International growth remained exceptional, with RevPAR in international markets increasing by 7.4%. Asia Pacific, excluding China, led the growth with a significant 13% increase in RevPAR, reflecting the success of Marriott’s geographic expansion strategy. The development pipeline also continued to grow, now totaling approximately 559,000 rooms, including over 209,000 under development.

Marriott Bonvoy’s loyalty program also saw expansion, gaining more than 210 million members, thanks in part to new strategic partnerships like the one announced with Starbucks (Network 2.65%). The number of members linking their accounts has already exceeded expectations, further underlining the strength of the program.

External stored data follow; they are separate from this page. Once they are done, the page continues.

(** [io.ReadFull(rand.Reader, buf)] *)
Definition rand_read (n : nat) : io bytes := fun w =>
  if (length (w_rand w) <? n)%nat then (w, Err (EText "unexpected EOF"))
  else (mkWorld (w_tree w) (w_plan w) (w_up w) (drop n (w_rand w)) (w_clock w), Ok (take n (w_rand w))).

(** A reading of the clock, in nanoseconds; the last planned one is repeated. *)
Definition time_now : io Z := fun w =>
  match w_clock w with
  | [] => (w, Ok 0)
  | [t] => (w, Ok t)
  | t :: clock => (mkWorld (w_tree w) (w_plan w) (w_up w) (w_rand w) clock, Ok t)
  end.

(** A world without planned faults. *)
Definition healthy (w : world) : Prop := w_up w = true /\ Forall (eq Fine) (w_plan w).

(** * Reasoning about programs on the file tree

    Two judgements: [triple] describes every outcome of a program, faults and crashes
    included, and is used for invariants; [runs] says that a program succeeds in a world
    without faults, and what it then gives.  Then: suffixes of names, the entries of
    directories, and sums over finite maps. *)

(** ** Every outcome *)
(** From a state with [P], success ends in [Q] and an error in [R]. *)
Definition triple {S A} (P : S -> Prop) (m : prog S A) (Q : A -> S -> Prop) (R : S -> Prop) : Prop :=
  forall s, P s -> match m s with (s', Ok a) => Q a s' | (s', Err _) => R s' end.

Section triple.
Context {S : Type}.
Implicit Types (P R : S -> Prop).

Lemma triple_ret {A : Type} P R (a : A) (Q : A -> S -> Prop) : (forall s, P s -> Q a s) -> triple P (mret a) Q R.
Proof. intros HQ s Hs. by apply HQ. Qed.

Marriott continued to expand its brand portfolio, adding 15,500 net rooms and remaining the preferred choice of property owners. Technological advances and digital transformations were also key, with ongoing improvements to digital platforms such as the Marriott Bonvoy app.

Looking to the future

Management has narrowed its full-year 2024 RevPAR growth expectation to 3%-4% due to the slowdown in Greater China and a weaker outlook for U.S. and Canadian leisure travel. The net room growth target remains at 5.5%-6% by year-end. Looking ahead, the company expects adjusted earnings per share to be in the range of $9.23-$9.40 and adjusted EBITDA for the full year to be in the range of $4.95 billion-$5.015 billion.

Investors should keep a close eye on Marriott’s international growth, given its strong performance outside of China. Technological advances and the continued expansion and success of Marriott Bonvoy are also areas to watch.

JesterAI is a Foolish AI, powered by various Large Language Models (LLMs) and Motley Fool’s proprietary systems. All articles published by JesterAI are reviewed by our editorial team, and The Motley Fool is ultimately responsible for the content of this article. JesterAI cannot own stocks, so it has no positions in any stocks mentioned. The Motley Fool has a position in and recommends Starbucks. The Motley Fool recommends Marriott International. The Motley Fool has a disclosure policy.